* [Work to complete]: For this exercise, reproduce the entries below exactly, but only from the line containing "as Hk'; [done|]." through the line containing "intros Hc. assert", both included.

* [Available data]:
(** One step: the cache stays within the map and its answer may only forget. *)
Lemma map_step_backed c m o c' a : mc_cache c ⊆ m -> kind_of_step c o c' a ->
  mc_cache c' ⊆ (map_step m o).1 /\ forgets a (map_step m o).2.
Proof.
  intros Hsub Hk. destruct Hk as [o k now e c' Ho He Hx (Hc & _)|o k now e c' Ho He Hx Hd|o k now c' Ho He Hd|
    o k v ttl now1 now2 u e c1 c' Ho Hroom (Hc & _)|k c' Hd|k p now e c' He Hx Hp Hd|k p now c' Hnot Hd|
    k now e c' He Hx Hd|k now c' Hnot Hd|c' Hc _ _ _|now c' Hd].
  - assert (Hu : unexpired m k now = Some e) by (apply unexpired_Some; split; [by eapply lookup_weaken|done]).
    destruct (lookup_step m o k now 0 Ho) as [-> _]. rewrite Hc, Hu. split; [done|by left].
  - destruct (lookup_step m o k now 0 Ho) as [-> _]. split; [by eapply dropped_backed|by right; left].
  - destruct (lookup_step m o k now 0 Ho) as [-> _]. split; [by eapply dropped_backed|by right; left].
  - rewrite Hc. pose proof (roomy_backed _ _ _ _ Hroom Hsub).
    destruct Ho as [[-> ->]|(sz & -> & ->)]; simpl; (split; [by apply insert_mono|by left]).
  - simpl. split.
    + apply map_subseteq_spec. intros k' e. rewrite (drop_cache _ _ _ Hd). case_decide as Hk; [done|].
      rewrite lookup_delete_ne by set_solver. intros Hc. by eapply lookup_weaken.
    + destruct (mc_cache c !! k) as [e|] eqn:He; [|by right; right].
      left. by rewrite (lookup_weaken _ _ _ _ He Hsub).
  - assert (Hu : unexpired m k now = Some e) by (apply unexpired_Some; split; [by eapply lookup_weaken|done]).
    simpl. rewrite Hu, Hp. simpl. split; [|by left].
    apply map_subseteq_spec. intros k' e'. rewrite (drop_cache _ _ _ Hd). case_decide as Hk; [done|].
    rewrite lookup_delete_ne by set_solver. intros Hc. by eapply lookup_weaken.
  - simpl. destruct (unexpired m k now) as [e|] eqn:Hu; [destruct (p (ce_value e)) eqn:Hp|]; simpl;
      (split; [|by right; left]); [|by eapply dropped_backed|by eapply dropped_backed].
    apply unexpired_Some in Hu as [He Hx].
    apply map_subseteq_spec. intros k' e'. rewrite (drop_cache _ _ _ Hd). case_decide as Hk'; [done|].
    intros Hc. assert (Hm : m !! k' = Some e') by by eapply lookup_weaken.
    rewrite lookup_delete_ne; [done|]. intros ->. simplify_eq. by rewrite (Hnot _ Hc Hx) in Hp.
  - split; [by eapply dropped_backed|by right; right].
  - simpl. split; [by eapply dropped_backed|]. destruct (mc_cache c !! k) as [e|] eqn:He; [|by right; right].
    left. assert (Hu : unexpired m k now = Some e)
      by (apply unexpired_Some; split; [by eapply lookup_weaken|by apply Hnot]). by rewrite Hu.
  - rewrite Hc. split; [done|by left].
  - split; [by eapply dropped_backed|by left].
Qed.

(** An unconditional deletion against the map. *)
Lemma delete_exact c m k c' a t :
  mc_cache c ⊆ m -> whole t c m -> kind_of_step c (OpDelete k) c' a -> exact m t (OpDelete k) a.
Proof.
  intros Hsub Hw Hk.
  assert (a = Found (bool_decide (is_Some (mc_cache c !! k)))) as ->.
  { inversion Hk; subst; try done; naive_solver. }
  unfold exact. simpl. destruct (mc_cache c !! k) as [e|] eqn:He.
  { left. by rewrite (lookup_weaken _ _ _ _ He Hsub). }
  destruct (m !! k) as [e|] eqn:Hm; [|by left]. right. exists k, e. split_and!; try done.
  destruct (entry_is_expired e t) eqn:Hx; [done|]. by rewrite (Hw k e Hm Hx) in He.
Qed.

...

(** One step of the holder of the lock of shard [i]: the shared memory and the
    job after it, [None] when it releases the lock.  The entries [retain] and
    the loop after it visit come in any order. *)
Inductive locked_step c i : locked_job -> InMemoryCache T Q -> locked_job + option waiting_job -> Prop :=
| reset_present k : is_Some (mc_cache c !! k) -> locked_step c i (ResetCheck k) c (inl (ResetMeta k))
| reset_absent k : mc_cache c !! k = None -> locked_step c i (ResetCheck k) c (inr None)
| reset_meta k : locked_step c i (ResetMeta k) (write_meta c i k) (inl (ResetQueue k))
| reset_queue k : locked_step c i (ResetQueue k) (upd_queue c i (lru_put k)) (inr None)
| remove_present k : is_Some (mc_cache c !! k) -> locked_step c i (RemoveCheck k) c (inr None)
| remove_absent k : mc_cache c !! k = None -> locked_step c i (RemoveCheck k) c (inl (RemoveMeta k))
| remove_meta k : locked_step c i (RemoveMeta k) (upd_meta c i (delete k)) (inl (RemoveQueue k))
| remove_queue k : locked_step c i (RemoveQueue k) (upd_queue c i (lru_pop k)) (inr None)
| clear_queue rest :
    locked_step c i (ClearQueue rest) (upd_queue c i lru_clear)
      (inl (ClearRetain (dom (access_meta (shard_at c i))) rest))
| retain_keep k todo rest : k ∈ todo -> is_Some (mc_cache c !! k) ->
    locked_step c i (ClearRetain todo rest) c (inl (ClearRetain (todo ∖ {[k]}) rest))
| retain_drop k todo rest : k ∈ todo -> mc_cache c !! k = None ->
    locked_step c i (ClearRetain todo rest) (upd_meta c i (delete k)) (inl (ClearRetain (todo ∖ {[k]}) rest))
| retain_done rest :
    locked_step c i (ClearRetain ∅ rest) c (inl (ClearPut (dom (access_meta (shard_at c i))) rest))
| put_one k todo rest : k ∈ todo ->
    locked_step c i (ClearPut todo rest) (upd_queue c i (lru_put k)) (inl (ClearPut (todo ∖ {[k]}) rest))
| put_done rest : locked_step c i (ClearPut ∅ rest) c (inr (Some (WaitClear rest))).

...

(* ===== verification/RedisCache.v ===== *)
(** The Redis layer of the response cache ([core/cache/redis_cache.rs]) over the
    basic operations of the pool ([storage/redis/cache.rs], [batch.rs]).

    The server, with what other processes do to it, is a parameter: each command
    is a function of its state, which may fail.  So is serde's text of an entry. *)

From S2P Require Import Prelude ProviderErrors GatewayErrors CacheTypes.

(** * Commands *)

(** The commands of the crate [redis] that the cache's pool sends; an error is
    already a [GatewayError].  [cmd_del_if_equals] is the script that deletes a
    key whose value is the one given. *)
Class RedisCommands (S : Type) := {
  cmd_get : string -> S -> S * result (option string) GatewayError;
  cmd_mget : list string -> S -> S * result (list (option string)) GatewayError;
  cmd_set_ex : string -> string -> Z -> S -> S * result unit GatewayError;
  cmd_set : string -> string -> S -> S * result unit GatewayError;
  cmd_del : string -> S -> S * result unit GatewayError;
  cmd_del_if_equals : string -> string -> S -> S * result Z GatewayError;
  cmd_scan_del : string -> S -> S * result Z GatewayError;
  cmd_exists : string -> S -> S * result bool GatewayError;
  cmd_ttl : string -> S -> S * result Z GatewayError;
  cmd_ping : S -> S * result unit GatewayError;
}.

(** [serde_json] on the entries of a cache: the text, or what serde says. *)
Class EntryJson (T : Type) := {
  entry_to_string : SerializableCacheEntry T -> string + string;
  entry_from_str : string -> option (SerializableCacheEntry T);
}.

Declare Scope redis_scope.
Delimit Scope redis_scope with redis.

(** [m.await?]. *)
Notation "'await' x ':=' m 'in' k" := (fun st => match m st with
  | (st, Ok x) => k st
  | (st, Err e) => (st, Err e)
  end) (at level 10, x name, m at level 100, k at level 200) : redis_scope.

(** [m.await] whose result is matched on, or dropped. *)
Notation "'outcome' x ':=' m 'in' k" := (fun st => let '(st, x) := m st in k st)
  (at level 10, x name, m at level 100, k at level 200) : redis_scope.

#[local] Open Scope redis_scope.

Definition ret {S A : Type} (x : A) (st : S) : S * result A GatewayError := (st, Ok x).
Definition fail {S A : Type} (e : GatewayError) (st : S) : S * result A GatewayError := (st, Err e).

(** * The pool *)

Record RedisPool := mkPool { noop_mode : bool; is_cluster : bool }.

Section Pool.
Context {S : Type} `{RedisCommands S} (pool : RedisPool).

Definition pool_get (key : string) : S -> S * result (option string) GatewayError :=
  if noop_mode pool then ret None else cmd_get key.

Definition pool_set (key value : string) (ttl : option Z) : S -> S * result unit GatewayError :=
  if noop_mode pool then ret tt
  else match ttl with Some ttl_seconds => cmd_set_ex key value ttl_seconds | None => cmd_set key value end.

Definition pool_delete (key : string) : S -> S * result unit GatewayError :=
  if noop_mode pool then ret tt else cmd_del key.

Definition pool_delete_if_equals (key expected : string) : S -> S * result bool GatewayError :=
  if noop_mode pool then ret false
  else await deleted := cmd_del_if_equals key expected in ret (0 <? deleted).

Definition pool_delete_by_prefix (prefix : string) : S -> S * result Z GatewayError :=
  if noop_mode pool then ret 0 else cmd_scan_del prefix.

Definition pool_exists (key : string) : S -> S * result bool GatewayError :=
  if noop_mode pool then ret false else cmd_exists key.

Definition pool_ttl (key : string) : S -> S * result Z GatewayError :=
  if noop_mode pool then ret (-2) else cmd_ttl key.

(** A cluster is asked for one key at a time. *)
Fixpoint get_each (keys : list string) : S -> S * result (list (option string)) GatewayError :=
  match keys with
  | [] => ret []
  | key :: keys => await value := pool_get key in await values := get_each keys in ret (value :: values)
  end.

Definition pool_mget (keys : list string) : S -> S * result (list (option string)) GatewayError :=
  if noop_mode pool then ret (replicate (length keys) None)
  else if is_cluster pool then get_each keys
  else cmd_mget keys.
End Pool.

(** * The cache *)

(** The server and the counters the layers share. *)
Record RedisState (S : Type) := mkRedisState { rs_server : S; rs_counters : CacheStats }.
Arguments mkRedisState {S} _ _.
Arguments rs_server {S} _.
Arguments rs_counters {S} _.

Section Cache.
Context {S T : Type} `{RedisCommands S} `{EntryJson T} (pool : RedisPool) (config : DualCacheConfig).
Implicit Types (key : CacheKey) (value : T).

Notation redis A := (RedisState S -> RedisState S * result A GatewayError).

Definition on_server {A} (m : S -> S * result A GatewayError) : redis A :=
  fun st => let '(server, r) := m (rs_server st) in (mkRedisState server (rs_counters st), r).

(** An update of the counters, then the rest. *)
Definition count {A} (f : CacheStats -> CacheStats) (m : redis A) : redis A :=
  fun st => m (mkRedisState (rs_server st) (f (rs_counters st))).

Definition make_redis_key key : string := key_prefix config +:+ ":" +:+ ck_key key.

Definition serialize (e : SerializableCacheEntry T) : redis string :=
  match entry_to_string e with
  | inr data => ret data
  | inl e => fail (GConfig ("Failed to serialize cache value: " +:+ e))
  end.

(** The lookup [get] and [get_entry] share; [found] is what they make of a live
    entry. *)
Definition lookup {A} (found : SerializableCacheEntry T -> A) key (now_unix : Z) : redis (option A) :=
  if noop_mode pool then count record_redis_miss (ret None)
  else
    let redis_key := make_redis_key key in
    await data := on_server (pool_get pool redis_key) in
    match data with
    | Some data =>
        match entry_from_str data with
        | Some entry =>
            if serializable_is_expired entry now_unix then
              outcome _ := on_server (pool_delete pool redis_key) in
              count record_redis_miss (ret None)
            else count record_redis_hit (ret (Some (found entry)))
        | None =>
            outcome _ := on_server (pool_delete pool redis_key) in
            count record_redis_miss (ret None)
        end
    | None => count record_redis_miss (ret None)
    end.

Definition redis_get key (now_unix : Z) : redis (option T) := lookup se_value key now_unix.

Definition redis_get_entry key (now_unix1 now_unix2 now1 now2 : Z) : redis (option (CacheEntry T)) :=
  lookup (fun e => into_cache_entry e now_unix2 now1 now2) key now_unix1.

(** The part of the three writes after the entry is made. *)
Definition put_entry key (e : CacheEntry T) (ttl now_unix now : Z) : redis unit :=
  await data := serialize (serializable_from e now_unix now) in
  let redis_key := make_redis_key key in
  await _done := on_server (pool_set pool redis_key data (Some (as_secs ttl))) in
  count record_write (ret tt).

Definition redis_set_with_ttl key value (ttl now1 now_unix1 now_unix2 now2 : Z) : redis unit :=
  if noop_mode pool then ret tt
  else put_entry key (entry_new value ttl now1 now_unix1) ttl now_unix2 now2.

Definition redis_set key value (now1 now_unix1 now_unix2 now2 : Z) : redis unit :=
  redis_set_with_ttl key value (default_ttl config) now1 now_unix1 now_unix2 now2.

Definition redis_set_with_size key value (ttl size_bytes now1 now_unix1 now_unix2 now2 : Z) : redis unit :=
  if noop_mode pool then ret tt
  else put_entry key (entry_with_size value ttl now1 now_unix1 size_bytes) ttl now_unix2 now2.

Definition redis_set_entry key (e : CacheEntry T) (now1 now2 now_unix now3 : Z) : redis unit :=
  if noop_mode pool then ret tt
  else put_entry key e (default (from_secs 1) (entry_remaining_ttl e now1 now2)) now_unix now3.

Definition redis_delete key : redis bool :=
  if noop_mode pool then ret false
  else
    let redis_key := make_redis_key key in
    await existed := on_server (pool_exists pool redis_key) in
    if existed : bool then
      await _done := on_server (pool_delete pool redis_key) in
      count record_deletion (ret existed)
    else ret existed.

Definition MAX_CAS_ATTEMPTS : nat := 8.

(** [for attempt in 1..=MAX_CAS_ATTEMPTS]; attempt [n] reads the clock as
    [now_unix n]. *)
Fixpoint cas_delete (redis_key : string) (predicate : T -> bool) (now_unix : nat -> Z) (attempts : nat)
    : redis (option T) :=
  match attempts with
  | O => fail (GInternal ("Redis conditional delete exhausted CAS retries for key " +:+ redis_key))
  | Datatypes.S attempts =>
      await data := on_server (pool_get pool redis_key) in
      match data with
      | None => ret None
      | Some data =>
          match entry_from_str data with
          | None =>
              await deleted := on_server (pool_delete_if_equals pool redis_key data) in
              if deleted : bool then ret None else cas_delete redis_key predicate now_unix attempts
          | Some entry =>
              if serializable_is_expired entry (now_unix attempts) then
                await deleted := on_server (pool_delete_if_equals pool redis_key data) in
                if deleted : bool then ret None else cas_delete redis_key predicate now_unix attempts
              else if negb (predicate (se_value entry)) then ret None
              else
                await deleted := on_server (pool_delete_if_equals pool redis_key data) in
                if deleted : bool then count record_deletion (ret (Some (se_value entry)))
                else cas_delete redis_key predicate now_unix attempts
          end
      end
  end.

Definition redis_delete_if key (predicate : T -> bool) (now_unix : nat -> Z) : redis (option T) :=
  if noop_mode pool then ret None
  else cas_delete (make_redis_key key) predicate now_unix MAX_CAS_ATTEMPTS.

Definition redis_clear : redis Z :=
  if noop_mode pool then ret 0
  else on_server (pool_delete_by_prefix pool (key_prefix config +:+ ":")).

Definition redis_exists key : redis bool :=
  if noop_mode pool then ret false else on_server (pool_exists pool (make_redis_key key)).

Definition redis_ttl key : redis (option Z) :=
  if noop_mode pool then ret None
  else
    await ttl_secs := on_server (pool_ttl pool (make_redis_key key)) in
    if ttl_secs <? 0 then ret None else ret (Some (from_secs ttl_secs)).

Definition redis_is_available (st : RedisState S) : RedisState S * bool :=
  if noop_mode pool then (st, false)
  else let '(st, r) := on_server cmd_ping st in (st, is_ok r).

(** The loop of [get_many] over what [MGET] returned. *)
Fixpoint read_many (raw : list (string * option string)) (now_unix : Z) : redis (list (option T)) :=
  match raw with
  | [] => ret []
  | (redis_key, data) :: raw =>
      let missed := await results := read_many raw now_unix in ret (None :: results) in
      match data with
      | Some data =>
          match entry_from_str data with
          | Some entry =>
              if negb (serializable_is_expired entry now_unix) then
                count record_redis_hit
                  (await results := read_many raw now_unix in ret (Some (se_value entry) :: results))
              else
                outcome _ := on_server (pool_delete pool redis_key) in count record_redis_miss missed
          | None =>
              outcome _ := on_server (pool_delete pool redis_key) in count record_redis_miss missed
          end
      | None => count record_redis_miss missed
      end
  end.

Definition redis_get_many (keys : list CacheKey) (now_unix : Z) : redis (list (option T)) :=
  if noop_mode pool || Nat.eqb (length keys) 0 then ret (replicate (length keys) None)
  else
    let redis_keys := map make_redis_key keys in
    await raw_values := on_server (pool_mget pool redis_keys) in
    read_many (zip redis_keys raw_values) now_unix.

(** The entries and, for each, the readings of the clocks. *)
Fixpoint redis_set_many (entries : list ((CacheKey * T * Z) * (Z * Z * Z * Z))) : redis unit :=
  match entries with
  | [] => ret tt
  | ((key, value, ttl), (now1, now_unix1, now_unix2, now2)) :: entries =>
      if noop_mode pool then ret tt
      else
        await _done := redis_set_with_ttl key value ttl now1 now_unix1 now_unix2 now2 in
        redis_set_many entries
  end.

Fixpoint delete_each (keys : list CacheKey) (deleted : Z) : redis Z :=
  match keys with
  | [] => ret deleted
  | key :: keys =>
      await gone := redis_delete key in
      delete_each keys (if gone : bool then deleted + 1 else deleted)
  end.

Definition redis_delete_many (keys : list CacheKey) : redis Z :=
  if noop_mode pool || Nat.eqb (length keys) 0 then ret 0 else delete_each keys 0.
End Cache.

* [Completed task]:
    apply map_subseteq_spec. intros k' e'. rewrite (drop_cache _ _ _ Hd). case_decide as Hk'; [done|].
    intros Hc. assert (Hm : m !! k' = Some e') by by eapply lookup_weaken.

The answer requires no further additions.